Almost Didn’t Happen

Exhibition Opening: First Friday, November 4, 2022, from 6-9 pm
Gallery Hours: Saturdays & Sundays during the weekends of November 5, November 12, and November 19, from 2-6 pm

Pink Noise Projects is proud to present Almost Didn’t Happen, a solo exhibition by Philadelphia artist Bridget A. Purcell. Purcell’s practice reflects on the anxiety-inducing nature of contemporary culture, utilizing repetition as a visual strategy to explore constructs like domestic space, consumer culture, and shifting American landscapes. She experiments with a variety of media, including painting, drawing, ceramics, and sculpture, to create multi-faceted installations featuring the bright colors we often see in advertisements, product design, and packaging. Purcell pulls from design trends while also subverting them, creating fragmented, nonsensical spaces that exist in a liminal territory between domestic and institutional space. She seeks to create environments that are visually appealing but also slightly off, in an effort to process the disorienting and anxious nature of our saturated visual culture.
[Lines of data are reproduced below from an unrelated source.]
(* ===== verification/Schema.v ===== *)
(** * Well-formedness of the tables

    The constraints of migrations/ as an invariant, kept by every statement
    the program sends. *)
From S2P Require Import Prelude GoStd Models.
Local Open Scope string_scope.
Local Open Scope Z_scope.

(** Primary keys index their row, foreign keys point somewhere, statuses and
    idempotency keys obey their constraints. *)
Record schema_ok (d : db) : Prop := {
  so_sale_key : forall k s, t_sales d !! k = Some s -> SaleRowID s = k;
  so_reservation_key : forall k w, t_reservations d !! k = Some w -> ID (row_res w) = k;
  so_reservation_user : forall k w, t_reservations d !! k = Some w -> UserID (row_res w) ∈ t_users d;
  so_reservation_sale : forall k w, t_reservations d !! k = Some w ->
    is_Some (t_sales d !! SaleID (row_res w));
  so_reservation_item : forall k w, t_reservations d !! k = Some w ->
    ItemID (row_res w) ∈ t_sale_items d;
  so_confirmation : forall k w, t_reservations d !! k = Some w ->
    valid_confirmation (row_res w) = true;
  so_order_key : forall k o, t_orders d !! k = Some o -> OrderID o = k;
  so_order_reservation : forall k o, t_orders d !! k = Some o ->
    is_Some (t_reservations d !! OrderReservationID o);
  so_order_sale : forall k o, t_orders d !! k = Some o -> is_Some (t_sales d !! OrderSaleID o);
  so_order_status : forall k o, t_orders d !! k = Some o -> OrderStatus o ∈ order_status_enum;
  so_idempotency_unique : forall k1 k2 o1 o2,
    t_orders d !! k1 = Some o1 -> t_orders d !! k2 = Some o2 ->
    IdempotencyKey o1 = IdempotencyKey o2 -> k1 = k2
}.

(** ** Lemmas *)

Lemma idempotency_key_used_spec key m :
  idempotency_key_used key m = true <-> exists k o, m !! k = Some o /\ IdempotencyKey o = key.
Proof.
  unfold idempotency_key_used. rewrite existsb_exists. split.
  - intros ([k o] & Hin & Heq). exists k, o. apply String.eqb_eq in Heq. split; [|done].
    by apply elem_of_map_to_list, list_elem_of_In.
  - intros (k & o & Hk & Heq). exists (k, o). split; [by apply list_elem_of_In, elem_of_map_to_list|].
    by apply String.eqb_eq.
Qed.

Lemma row_answer_key_none key now d :
  row_answer (SelectOrderByKey key) now d = None <-> idempotency_key_used key (t_orders d) = false.
Proof.
  cbn. unfold idempotency_key_used. set (l := map_to_list (t_orders d)). clearbody l.
  induction l as [|p l IH]; cbn; [done|]. destruct (String.eqb _ key); cbn; [done|exact IH].
Qed.

Lemma row_answer_key_some key now d o :
  row_answer (SelectOrderByKey key) now d = Some o ->
  exists k, t_orders d !! k = Some o /\ IdempotencyKey o = key.
Proof.
  cbn. destruct (find _ _) as [[k o']|] eqn:E; cbn; [|done]. intros [= <-].
  apply find_some in E as [Hin Heq]. exists k. apply String.eqb_eq in Heq. split; [|done].
  by apply elem_of_map_to_list, list_elem_of_In.
Qed.

Lemma schema_insert_sale d s : schema_ok d -> stmt_ok (InsertSale s) d = true ->
  schema_ok (stmt_effect (InsertSale s) d).
Proof.
  intros H Hok. cbn in Hok. rewrite !andb_true_iff, bool_decide_eq_true in Hok.
  destruct Hok as [[[Hfresh _] _] _].
  assert (forall k, is_Some (t_sales d !! k) -> is_Some (<[SaleRowID s := s]> (t_sales d) !! k)) as Hm.
  { intros k Hk. destruct (decide (SaleRowID s = k)) as [<-|Hne].
    - rewrite lookup_insert_eq. eauto.
    - by rewrite lookup_insert_ne. }
  destruct H. split; cbn; eauto.
  intros k x. rewrite lookup_insert. case_decide; [intros [= <-]; done|eauto].
Qed.

Lemma schema_sale_status d st id : schema_ok d ->
  schema_ok (stmt_effect (UpdateSaleStatusStmt st id) d).
Proof.
  intros H.
  assert (forall k, is_Some (t_sales d !! k) -> is_Some (alter (with_sale_status st) id (t_sales d) !! k))
    as Hm.
  { intros k Hk. rewrite lookup_alter. case_decide; [|done]. subst. by apply fmap_is_Some. }
  destruct H. split; cbn; eauto.
  intros k x. rewrite lookup_alter. case_decide; [|eauto]. subst.
  destruct (t_sales d !! k) as [y|] eqn:E; [|done]. intros [= <-]. cbn. eauto.
Qed.

Lemma schema_insert_reservation d r p : schema_ok d -> stmt_ok (InsertReservation r p) d = true ->
  schema_ok (stmt_effect (InsertReservation r p) d).
Proof.
  intros H Hok. cbn [stmt_ok] in Hok. rewrite !andb_true_iff, !bool_decide_eq_true in Hok.
  destruct Hok as [[[[Hfresh Hu] Hs] Hi] Hc].
  assert (forall (P : reservation_row -> Prop) k w,
    P (mkRow (with_confirmed_at None r) p) ->
    (forall w, t_reservations d !! k = Some w -> P w) ->
    <[ID r := mkRow (with_confirmed_at None r) p]> (t_reservations d) !! k = Some w -> P w) as Hrow.
  { intros P k w HP Hold. rewrite lookup_insert. case_decide; [intros [= <-]; done|apply Hold]. }
  destruct H. split; cbn; eauto.
  - intros k w. rewrite lookup_insert. case_decide; [intros [= <-]; done|eauto].
  - intros k w. apply (Hrow (fun w => UserID (row_res w) ∈ t_users d)); eauto.
  - intros k w. apply (Hrow (fun w => is_Some (t_sales d !! SaleID (row_res w)))); eauto.
  - intros k w. apply (Hrow (fun w => ItemID (row_res w) ∈ t_sale_items d)); eauto.
  - intros k w. apply (Hrow (fun w => valid_confirmation (row_res w) = true)); eauto.
  - intros k o Ho. rewrite lookup_insert. case_decide; eauto.
Qed.

(** An update of one row in place. *)
Lemma schema_update_row d f id :
  schema_ok d ->
  (forall r, ID (f r) = ID r /\ UserID (f r) = UserID r /\ SaleID (f r) = SaleID r /\
     ItemID (f r) = ItemID r) ->
  (forall w, t_reservations d !! id = Some w -> valid_confirmation (f (row_res w)) = true) ->
  schema_ok (set_reservations (alter (on_row f) id) d).
Proof.
  intros H Hf Hc.
  assert (forall (P : reservation_row -> Prop) k w,
    (forall w, t_reservations d !! k = Some w -> k = id -> P (on_row f w)) ->
    (forall w, t_reservations d !! k = Some w -> P w) ->
    alter (on_row f) id (t_reservations d) !! k = Some w -> P w) as Hrow.
  { intros P k w Hnew Hold. rewrite lookup_alter. case_decide; [|apply Hold]. subst.
    destruct (t_reservations d !! k) as [y|] eqn:E; [|done]. intros [= <-]. eauto. }
  destruct H. split; cbn; eauto.
  - intros k w. apply (Hrow (fun w => ID (row_res w) = k)); eauto.
    intros y Hy _. cbn. rewrite (proj1 (Hf _)). eauto.
  - intros k w. apply (Hrow (fun w => UserID (row_res w) ∈ t_users d)); eauto.
    intros y Hy _. cbn. rewrite (proj1 (proj2 (Hf _))). eauto.
  - intros k w. apply (Hrow (fun w => is_Some (t_sales d !! SaleID (row_res w)))); eauto.
    intros y Hy _. cbn. rewrite (proj1 (proj2 (proj2 (Hf _)))). eauto.
  - intros k w. apply (Hrow (fun w => ItemID (row_res w) ∈ t_sale_items d)); eauto.
    intros y Hy _. cbn. rewrite (proj2 (proj2 (proj2 (Hf _)))). eauto.
  - intros k w. apply (Hrow (fun w => valid_confirmation (row_res w) = true)); eauto.
    intros y Hy ->. by apply Hc.
  - intros k o Ho. rewrite lookup_alter. case_decide; [|eauto]. subst. apply fmap_is_Some. eauto.
Qed.

Lemma schema_insert_order d o : schema_ok d -> stmt_ok (InsertOrder o) d = true ->
  schema_ok (stmt_effect (InsertOrder o) d).
Proof.
  intros H Hok. cbn [stmt_ok] in Hok.
  rewrite !andb_true_iff, !bool_decide_eq_true, negb_true_iff in Hok.
  destruct Hok as [[[[[[Hfresh Hr] Hu] Hs] Hst] _] Hkey].
  assert (forall k x, t_orders d !! k = Some x -> IdempotencyKey x <> IdempotencyKey o) as Hnew.
  { intros k x Hx E. assert (idempotency_key_used (IdempotencyKey o) (t_orders d) = true) as F.
    { apply idempotency_key_used_spec. eauto. }
    congruence. }
  destruct H. split; cbn; eauto.
  - intros k x. rewrite lookup_insert. case_decide; [intros [= <-]; done|eauto].
  - intros k x. rewrite lookup_insert. case_decide; [intros [= <-]; done|eauto].
  - intros k x. rewrite lookup_insert. case_decide; [intros [= <-]; done|eauto].
  - intros k x. rewrite lookup_insert. case_decide; [intros [= <-]; done|eauto].
  - intros k1 k2 o1 o2. rewrite !lookup_insert. repeat case_decide; subst; try done.
    + intros [= <-] Hk2 E. by destruct (Hnew k2 o2).
    + intros Hk1 [= <-] E. by destruct (Hnew k1 o1).
    + eauto.
Qed.

Lemma schema_step (s : stmt) (d : db) :
  schema_ok d -> stmt_ok s d = true -> schema_ok (stmt_effect s d).
Proof.
  intros H Hok. destruct s.
  - by apply schema_insert_sale.
  - by apply schema_sale_status.
  - by apply schema_insert_reservation.
  - apply schema_update_row; [done|done|]. intros w Hw. cbn in Hok. by rewrite Hw in Hok.
  - apply schema_update_row; [done|done|]. intros w Hw. cbn [stmt_ok] in Hok. by rewrite Hw in Hok.
  - by apply schema_insert_order.
  - destruct H. by split.
Qed.

Lemma schema_steps (l : list stmt) (d : db) :
  schema_ok d -> stmts_ok l d = true -> schema_ok (stmts_effect l d).
Proof.
  revert d. induction l as [|s l IH]; intros d H Hok; [done|].
  cbn [stmts_ok] in Hok. apply andb_true_iff in Hok as [Hs Hl].
  exact (IH _ (schema_step s d H Hs) Hl).
Qed.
In addition to these more academic pursuits, however, this show is also about how hard it is to be – and stay – an artist. These pieces document a stubborn persistence and attachment to making, in the face of the often overwhelming responsibilities we are forced to navigate as we age. American culture pushes us to buy things, but it doesn’t always encourage us to celebrate or invest in visual art. The cities that have long served as art hubs are becoming more expensive every day, and it’s increasingly difficult for many artists to find the funding, space, time, or support to make their work. Purcell’s exhibition documents a constant return to making while navigating these intimidating challenges and never-ending complications, offering up a body of work that almost never existed or came to be, at all. By reflecting on place at a cultural moment where so much in domestic space and city life is changing at a rapid pace, Purcell’s installations question what a stable space for art making could look like, and where it could possibly exist.

Bridget A. Purcell is a visual artist who lives and works in Philadelphia. She has a BFA in Painting and Drawing with an Art History minor from Tyler School of Art, and an MFA in Multi-Disciplinary Visual Studies from Washington University in St. Louis. Her artwork has been shown in various art spaces in Philadelphia, St. Louis, Chicago, and Rome, Italy, and she has worked as a creative professional with the Philadelphia Museum of Art, the Sam Fox School, the University City Arts League (UCAL), and the National Liberty Museum. Purcell currently works as a grant writer for Philabundance and is an artist member with Pink Noise Projects and Inliquid, which are both member-based creative organizations in Philadelphia. She has published works of art writing with the Art Blog, the St. Claire, NAPOLEON, and Title Magazine.